The key to unlocking automation is the intelligent use of data and analytics to more accurately predict creditworthiness and affordability to deliver decisions within seconds. For example, in customer onboarding, businesses can eliminate unnecessary manual steps and automate routine tasks, such as verification and decisioning, so that customers can either submit documents digitally with autonomous review and approval or consent to an automated “pull” of the respective documents.
According to the Forrester study, 33% of businesses highlight ‘Lack of automation in our tools’ as the biggest challenge prohibiting them from achieving their top initiatives. However, the availability of new data sources combined with analytical techniques and smart workflow orchestration provides greater confidence to automate decisions.
Moving decisioning to the cloud
This may seem like an obvious move, but many businesses are yet to commit to a Software-as-a-Service (SaaS) approach to decisioning.
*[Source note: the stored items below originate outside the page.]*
(* ===== verification/LogStorage.v ===== *)
(** * Offline logstorage ([src/offlinelogstorage/dlt_offline_logstorage.c])

    The daemon can store messages in files on a device.  A configuration file on
    the device has filters, each with application and context identifiers, a log
    level and the name of its files.  From the identifiers keys
    "ecu:application:context" are made, where a part that does not matter is empty; a
    message is looked up with all keys it can have.

    Strings are without their terminator; an identifier in a message is the memory
    from its first byte on, as the code calls [strlen] for it.  [None] as a result is
    undefined behaviour.  What is written to files is behind the functions of the
    strategy of a filter ([storage_ops]): [dlt_logstorage_prepare_on_msg] and so on
    of dlt_offline_logstorage_behavior.c, which change their filter and the state [W]
    of caches and files. *)

From stdpp Require Import base list numbers option strings.
From Stdlib Require Import ZArith Lia Bool.
From S2P Require Import Prelude Ids Protocol MultipleFiles ConfigFile.
Import Ids Protocol ConfigFile.

Local Open Scope Z_scope.

Module LogStorage.

Definition DLT_OFFLINE_LOGSTORAGE_MAXIDS : Z := 100.
Definition DLT_OFFLINE_LOGSTORAGE_MAX_KEY_LEN : Z := 15.
Definition DLT_OFFLINE_LOGSTORAGE_MAX_ERRORS : Z := 5.
Definition DLT_OFFLINE_LOGSTORAGE_DEVICE_CONNECTED : Z := 1.
Definition DLT_OFFLINE_LOGSTORAGE_DEVICE_DISCONNECTED : Z := 0.
Definition DLT_OFFLINE_LOGSTORAGE_CONFIG_DONE : Z := 1.
Definition DLT_MOUNT_PATH_MAX : Z := 1024.
Definition DLT_OFFLINE_LOGSTORAGE_FILTER_ERROR : Z := 1.
Definition DLT_OFFLINE_LOGSTORAGE_STORE_FILTER_ERROR : Z := 2.
Definition DLT_OFFLINE_LOGSTORAGE_FILTER_CONTINUE : Z := 3.
Definition DLT_LOGSTORAGE_SYNC_ON_ERROR : Z := -1.
Definition DLT_LOGSTORAGE_SYNC_UNSET : Z := 0.
Definition DLT_LOGSTORAGE_SYNC_ON_MSG : Z := 1.
Definition DLT_LOGSTORAGE_SYNC_ON_DAEMON_EXIT : Z := 2.
Definition DLT_LOGSTORAGE_SYNC_ON_DEMAND : Z := 4.
Definition DLT_LOGSTORAGE_SYNC_ON_DEVICE_DISCONNECT : Z := 8.
Definition DLT_LOGSTORAGE_SYNC_ON_SPECIFIC_SIZE : Z := 16.
Definition DLT_LOGSTORAGE_SYNC_ON_FILE_SIZE : Z := 32.
Definition DLT_LOGSTORAGE_OVERWRITE_DISCARD_OLD : Z := 1.
Definition DLT_LOGSTORAGE_OVERWRITE_DISCARD_NEW : Z := 2.
Definition DLT_LOGSTORAGE_DISABLE_NW_OFF : Z := 1.
Definition DLT_LOGSTORAGE_DISABLE_NW_ON : Z := 2.
Definition DLT_LOGSTORAGE_GZIP_OFF : Z := 1.
Definition DLT_MAINTAIN_LOGSTORAGE_LOGLEVEL_UNDEF : Z := -1.
Definition DLT_MAINTAIN_LOGSTORAGE_LOGLEVEL_OFF : Z := 0.
Definition DLT_MAINTAIN_LOGSTORAGE_LOGLEVEL_ON : Z := 1.
Definition UINT_MAX : Z := 4294967295.

(** The characters of a string constant. *)
Definition lit (s : String.string) : bytes := (λ a, Z.of_nat (Ascii.nat_of_ascii a)) <$> String.list_ascii_of_string s.
#[local] Arguments lit _%_string.

(** ** Strings *)

(** [strcmp(a, b) == 0]. *)
Definition streq (a b : bytes) : bool := bool_decide (a = b).
Definition tolower (c : Z) : Z := if (65 <=? c) && (c <=? 90) then c + 32 else c.
Definition strcasestr (s t : bytes) : bool := MultipleFiles.strstr (tolower <$> s) (tolower <$> t).
(** [strlen] of the memory behind a pointer. *)
Definition strlen (mem : bytes) : option Z :=
  if bool_decide (0 ∈ mem) then Some (zlen (cstr (length mem) mem)) else None.
Definition comma : Z := 44.
Definition colon : bytes := lit ":".

(** ** Lists of identifiers *)

Definition dlt_logstorage_count_ids (str : option bytes) : Z :=
  match str with None => -1 | Some s => 1 + zlen (List.filter (λ c, c =? comma) s) end.

(** The loop over the names; each has a character.  [i] is the number of the
    name, [y] the place in the memory. *)
Fixpoint names_loop (fuel : nat) (s : bytes) (num i y : Z) (names : bytes) : option bytes :=
  match fuel with
  | O => None
  | S fuel =>
      match MultipleFiles.strtok comma s with
      | None => Some names
      | Some (tok, s) =>
          let w := take 4 tok in
          let written := zlen w in
          names ← mwrite names y (w ++ [0]);
          if (0 <? written) && (written <? 5) then
            names ← (if (1 <? num) && (i <? num) then mwrite names (y + written) [comma; 0] else Some names);
            names_loop fuel s num (i + 1) (y + written + 1) names
          else Some names
      end
  end.

(** The return code and the new value of [*names], which was freed. *)
Definition dlt_logstorage_read_list_of_names (A : allocator) (value : bytes) : option (Z * option bytes) :=
  match value with
  | [] => Some (-1, None)
  | _ =>
      let num := dlt_logstorage_count_ids (Some value) in
      match calloc A (num * 5) with
      | None => Some (-1, None)
      | Some names =>
          tok_buf ← strdup A value;
          names ← names_loop (S (length tok_buf)) tok_buf num 1 0 names;
          names ← cstring names;
          Some (0, Some names)
      end
  end.

(** The return code and the number. *)
Definition dlt_logstorage_set_number (number value : Z) : Z * Z := if value =? 0 then (-1, number) else (0, value).
Definition dlt_logstorage_read_number (value : bytes) : Z * Z :=
  if negb (forallb MultipleFiles.is_digit value) then (-1, 0) else
  let size := MultipleFiles.digits_value 0 value in
  if UINT_MAX <? size then (-1, 0) else dlt_logstorage_set_number 0 size.

(** The strings behind [strtok_r]. *)
Fixpoint tokens (fuel : nat) (s : bytes) : list bytes :=
  match fuel with
  | O => []
  | S fuel => match MultipleFiles.strtok comma s with None => [] | Some (t, s) => t :: tokens fuel s end
  end.
Definition split_ids (s : bytes) : list bytes := tokens (S (length s)) s.

(** [None] as the list: the return code is -1.  A slot of the list has five bytes. *)
Definition dlt_logstorage_get_keys_list (A : allocator) (ids : bytes) : option (list bytes) :=
  ids ← strdup A ids;
  match split_ids ids with
  | [] => None
  | ts =>
      _ ← calloc A (DLT_OFFLINE_LOGSTORAGE_MAXIDS * 5);
      Some (take 4 <$> take (Z.to_nat DLT_OFFLINE_LOGSTORAGE_MAXIDS) ts)
  end.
There are several reasons for this. Some may be waiting for alignment on broader organisational transformation projects, whilst others are carefully considering cloud deployment options e.g., private vs public. That said, it’s clear that the market is moving to SaaS to take advantage of the lower operating costs and increased agility that cloud deployment provides.
From a decisioning perspective, businesses moving to a SaaS model will not only see total cost of ownership come down by removing many internal costs, but they will benefit from faster updates on software releases that are delivered with less overheads, meaning service quality and time to value will be greatly enhanced.
SaaS solutions are also more flexible and scalable compared to on-premise models. Auto-scaling means that volumes can be easily adjusted up or down, meaning clients won’t be tied to a fixed price should volumes change but equally they won’t have to think about additional server capacity when scaling up as this will be provided by the SaaS vendor.
Affordable world class technology available to ALL
Previously credit bureaus sold decisioning tools, customer management systems and credit origination systems, etc., to each customer separately. All of this is now in the cloud which means banks and lenders can use these tools without having to pay a sizeable upfront amount with on-premise and maintenance costs. We now host these tools for them which they can access on a pay-per-transaction basis.
This means lower costs for the larger credit lenders, but more importantly it means that smaller lenders, consumer finance businesses and even some retailers that didn’t have the funds to implement these high-tech solutions into their environment, now have access to the same functionality and benefits that larger businesses have.
Decisioning has entered a new era
With the rise of alternative data, there are more data sources available than ever before, with new analytical techniques creating opportunity to extract greater value from this data to deliver significant performance gains for businesses. Machine Learning is transforming the way analysts develop scores and strategies, and there is a race to make better use of automation to drive faster, more accurate decisions.
For example, a machine learning scorecard adjusts as the data changes – as the economy, consumer behaviour and payments patterns change – which means the scorecard is now much better at predicting future risks. This can drive more revenue, lower bad debts, and improve profitability for lenders.
Businesses require software that is ready to support this rapidly changing environment. They need tools that drive more accurate decisions with incremental improvements that lead to better commercial performance. Every percentage improvement can make a difference and there are several marginal gains that businesses can implement to improve performance and get the most from their decisioning software.